(** C7: the call that [request] sends carries [Authorization: Bearer
    <stored access token>]; under every other key its headers are the
    caller's, entry for entry (nothing else added, nothing else altered);
    the method and the other keyword arguments pass through unchanged. *)
Theorem request_headers method endpoint kwargs s s1 :
  _ensure_valid_access_token serve clock repr_other false s = (Ok tt, s1) ->
  let out := request serve clock repr_other method endpoint kwargs s in
  exists c : Call,
    sent out.2 = sent s1 ++ [c]
    /\ c_method c = method
    /\ is_Some (kw_headers (c_kwargs c))
    /\ headers_of c !! "Authorization"
       = Some ("Bearer " +:+ py_str repr_other (_access_token (self out.2)))
    /\ (forall k : string, k <> "Authorization" ->
          headers_of c !! k = default ∅ (kw_headers kwargs) !! k)
    /\ kw_json (c_kwargs c) = kw_json kwargs
    /\ kw_rest (c_kwargs c) = kw_rest kwargs.
Proof.
  intros H. cbv zeta.
  destruct (request_after_check method endpoint kwargs s s1 H) as (Hs & Hself & _).
  exists (request_call repr_other (self s1) method endpoint kwargs).
  rewrite Hself. repeat split; try assumption.
  - cbn. eauto.
  - unfold headers_of, request_call. cbn [c_kwargs kw_headers default].
    apply lookup_insert_eq.
  - intros k Hk. unfold headers_of, request_call. cbn [c_kwargs kw_headers].
    change (default ∅ (Some ?m)) with m.
    now apply lookup_insert_ne.
Qed.

(** A refresh answered with status 200 and a JSON object. *)
Lemma refresh_token_ok s d :
  truthy (_refresh_token (self s)) = true ->
  let rc := refresh_call repr_other (self s) in
  status (serve (remote s) rc).2 = 200 ->
  json (serve (remote s) rc).2 = Some (PDict d) ->
  refresh_token serve repr_other s =
  (Ok tt, with_self (with_tokens d (self s))
            (after_call s rc (serve (remote s) rc).1)).
Proof.
  intros Ht. cbv zeta. intros Hst Hjs.
  rewrite refresh_token_run, Ht. cbv zeta. rewrite Hst, Hjs. reflexivity.
Qed.

(** C1, as the code has it.  (i) [request] runs the token check first: if
    the check raises, nothing more is sent; if it passes, exactly one more
    call follows.  (ii) With a locally expired token and no refresh token
    stored, [ValueError] is raised and nothing is sent at all.  (iii) With a
    locally expired token and a refresh token stored, exactly one refresh
    call is sent first; answered with another status than 200 it makes
    [request] raise, and the original request is not sent; answered with
    200 and a JSON object, the original request is sent next and carries
    the access token of that object.  (iv) With a token that is not
    expired, the request is the only call. *)
Theorem request_refreshes_expired_token method endpoint kwargs s :
  let run := request serve clock repr_other method endpoint kwargs s in
  let rc := refresh_call repr_other (self s) in
  (forall e s1,
     _ensure_valid_access_token serve clock repr_other false s = (Raise e, s1) ->
     run = (Raise e, s1))
  /\ (forall s1,
     _ensure_valid_access_token serve clock repr_other false s = (Ok tt, s1) ->
     sent run.2 = sent s1 ++ [request_call repr_other (self s1) method endpoint kwargs])
  /\ (is_access_token_expired clock s = (Ok true, s) ->
      truthy (_refresh_token (self s)) = false ->
      run = (Raise (ValueError "No refresh token available. Please login first."), s))
  /\ (is_access_token_expired clock s = (Ok true, s) ->
      truthy (_refresh_token (self s)) = true ->
      status (serve (remote s) rc).2 <> 200 ->
      run = (Raise (ClientResponseError (status (serve (remote s) rc).2)
                      ("Token refresh failed: " +:+ text (serve (remote s) rc).2)),
             after_call s rc (serve (remote s) rc).1))
  /\ (is_access_token_expired clock s = (Ok true, s) ->
      truthy (_refresh_token (self s)) = true ->
      status (serve (remote s) rc).2 = 200 ->
      forall d, json (serve (remote s) rc).2 = Some (PDict d) ->
      let c := request_call repr_other (with_tokens d (self s)) method endpoint kwargs in
      sent run.2 = sent s ++ [rc; c]
      /\ headers_of c !! "Authorization"
         = Some ("Bearer " +:+ py_str repr_other (default PNone (d !! "accessToken")))
      /\ _access_token (self run.2) = default PNone (d !! "accessToken"))
  /\ (is_access_token_expired clock s = (Ok false, s) ->
      sent run.2 = sent s ++ [request_call repr_other (self s) method endpoint kwargs]).
Proof.
  cbv zeta. split; [|split; [|split; [|split; [|split]]]].
  - intros e s1 H. now apply request_check_raises.
  - intros s1 H. now apply request_after_check.
  - rewrite is_access_token_expired_run. intros He Ht.
    apply request_check_raises. rewrite ensure_run.
    injection He as He. now rewrite He, refresh_token_run, Ht.
  - rewrite is_access_token_expired_run. intros He Ht Hst.
    apply request_check_raises. rewrite ensure_run.
    injection He as He. rewrite He, refresh_token_run, Ht. cbv zeta.
    apply Z.eqb_neq in Hst. now rewrite Hst.
  - rewrite is_access_token_expired_run. intros He Ht Hst d Hjs.
    injection He as He.
    assert (Hens : _ensure_valid_access_token serve clock repr_other false s =
                   (Ok tt, with_self (with_tokens d (self s))
                             (after_call s (refresh_call repr_other (self s))
                                (serve (remote s) (refresh_call repr_other (self s))).1))).
    { rewrite ensure_run, He. now apply refresh_token_ok. }
    destruct (request_after_check method endpoint kwargs _ _ Hens) as (Hs & Hself & _).
    rewrite Hs, Hself. cbn [with_self after_call sent self].
    rewrite <- app_assoc. repeat split.
    unfold headers_of, request_call. cbn [c_kwargs kw_headers default].
    apply lookup_insert_eq.
  - rewrite is_access_token_expired_run. intros He. injection He as He.
    assert (Hens : _ensure_valid_access_token serve clock repr_other false s = (Ok tt, s))
      by now rewrite ensure_run, He.
    now destruct (request_after_check method endpoint kwargs _ _ Hens) as (Hs & _).
Qed.

(** ** What the token check may send *)

Lemma refresh_token_effect s :
  let out := refresh_token serve repr_other s in
  _base_url (self out.2) = _base_url (self s)
  /\ (out.2 = s \/ sent out.2 = sent s ++ [refresh_call repr_other (self s)]).
Proof.
  cbv zeta. rewrite refresh_token_run.
  destruct (truthy _); [|split; [reflexivity|now left]].
  cbv zeta. destruct (status _ =? 200); [|split; [reflexivity|now right]].
  destruct (json _) as [data|]; [|split; [reflexivity|now right]].
  split.
  - now rewrite store_tokens_base_url.
  - right. now rewrite (proj1 (store_tokens_sent data _)).
Qed.

Lemma ensure_effect s :
  let out := _ensure_valid_access_token serve clock repr_other false s in
  _base_url (self out.2) = _base_url (self s)
  /\ (out.2 = s \/ sent out.2 = sent s ++ [refresh_call repr_other (self s)]).
Proof.
  cbv zeta. rewrite ensure_run.
  destruct (access_token_expired_at _ _) as [[]|].
  - apply refresh_token_effect.
  - split; [reflexivity|now left].
  - split; [reflexivity|now left].
Qed.

(** With a token that is not locally expired the check does nothing. *)
Lemma ensure_not_expired s :
  is_access_token_expired clock s = (Ok false, s) ->
  _ensure_valid_access_token serve clock repr_other false s = (Ok tt, s).
Proof.
  rewrite is_access_token_expired_run. intros H. injection H as H.
  now rewrite ensure_run, H.
Qed.

(** ** Resource clients: one authenticated call per operation *)

(** [issues m method path]: run from any store, [m] first performs the
    session's token check; if the check raises, [m] raises the same error
    and sends nothing more; otherwise [m] sends exactly one further call,
    [method] on [<base url>/<path>], with the bearer header as only
    header and no body. *)
Definition issues (m : M Remote pyval) (method path : string) : Prop :=
  forall s,
    match _ensure_valid_access_token serve clock repr_other false s with
    | (Ok _, s1) =>
        exists c : Call,
          sent (m s).2 = sent s1 ++ [c]
          /\ c_method c = method
          /\ c_url c = _base_url (self s) +:+ "/" +:+ path
          /\ kw_headers (c_kwargs c)
             = Some {[ "Authorization" := AuthClient.bearer repr_other (self s1) ]}
          /\ kw_json (c_kwargs c) = None
    | (Raise e, s1) => m s = (Raise e, s1)
    end.

Lemma request_issues method endpoint :
  lstrip_slash endpoint = endpoint ->
  issues (request serve clock repr_other method endpoint no_kwargs) method endpoint.
Proof.
  intros Hstrip s.
  pose proof (ensure_effect s) as [Hbase _]. cbv zeta in Hbase.
  destruct (_ensure_valid_access_token _ _ _ _ _) as [[[]|e] s1] eqn:E.
  - destruct (request_after_check method endpoint no_kwargs s s1 E) as (Hs & _).
    eexists. split; [exact Hs|].
    cbn [snd] in Hbase. unfold request_call. cbn [c_method c_url c_kwargs kw_headers kw_json].
    rewrite Hstrip, Hbase. repeat split.
  - now apply request_check_raises.
Qed.

(** With a token that is not locally expired, an operation that [issues]
    a call sends that call and nothing else. *)
Lemma issues_not_expired m method path s :
  issues m method path ->
  is_access_token_expired clock s = (Ok false, s) ->
  exists c : Call,
    sent (m s).2 = sent s ++ [c]
    /\ c_method c = method
    /\ c_url c = _base_url (self s) +:+ "/" +:+ path.
Proof.
  intros Hm He. specialize (Hm s). rewrite (ensure_not_expired s He) in Hm.
  destruct Hm as (c & H1 & H2 & H3 & _). eauto.
Qed.

(** C9: [set_valve_state(True)] issues a POST to
    [control/cubic/secure/<serial>/valve/open], [set_valve_state(False)] a
    POST to [.../valve/close]; [open_valve] is [set_valve_state(True)] and
    [close_valve] is [set_valve_state(False)]. *)
Theorem set_valve_state_paths (this : CubicAccessClient.t) :
  let sn := CubicAccessClient._serial_number this in
  issues (CubicAccessClient.set_valve_state serve clock repr_other this true)
    "POST" ("control/cubic/secure/" +:+ sn +:+ "/valve/open")
  /\ issues (CubicAccessClient.set_valve_state serve clock repr_other this false)
    "POST" ("control/cubic/secure/" +:+ sn +:+ "/valve/close")
  /\ CubicAccessClient.open_valve serve clock repr_other this
     = CubicAccessClient.set_valve_state serve clock repr_other this true
  /\ CubicAccessClient.close_valve serve clock repr_other this
     = CubicAccessClient.set_valve_state serve clock repr_other this false.
Proof.
  cbv zeta. repeat split.
  - unfold CubicAccessClient.set_valve_state. cbv zeta.
    apply request_issues. reflexivity.
  - unfold CubicAccessClient.set_valve_state. cbv zeta.
    apply request_issues. reflexivity.
Qed.

Lemma request_base_url method endpoint kwargs s :
  _base_url (self (request serve clock repr_other method endpoint kwargs s).2)
  = _base_url (self s).
Proof.
  pose proof (ensure_effect s) as [Hbase _]. cbv zeta in Hbase.
  destruct (_ensure_valid_access_token _ _ _ _ _) as [[[]|e] s1] eqn:E.
  - destruct (request_after_check method endpoint kwargs s s1 E) as (_ & Hself & _).
    now rewrite Hself.
  - now rewrite (request_check_raises method endpoint kwargs s e s1 E).
Qed.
# # # #
**Exercise brief:** Your answer should be a single number: the count of lines in these records that hold the string "eauto".

**Solution for this exercise:** 2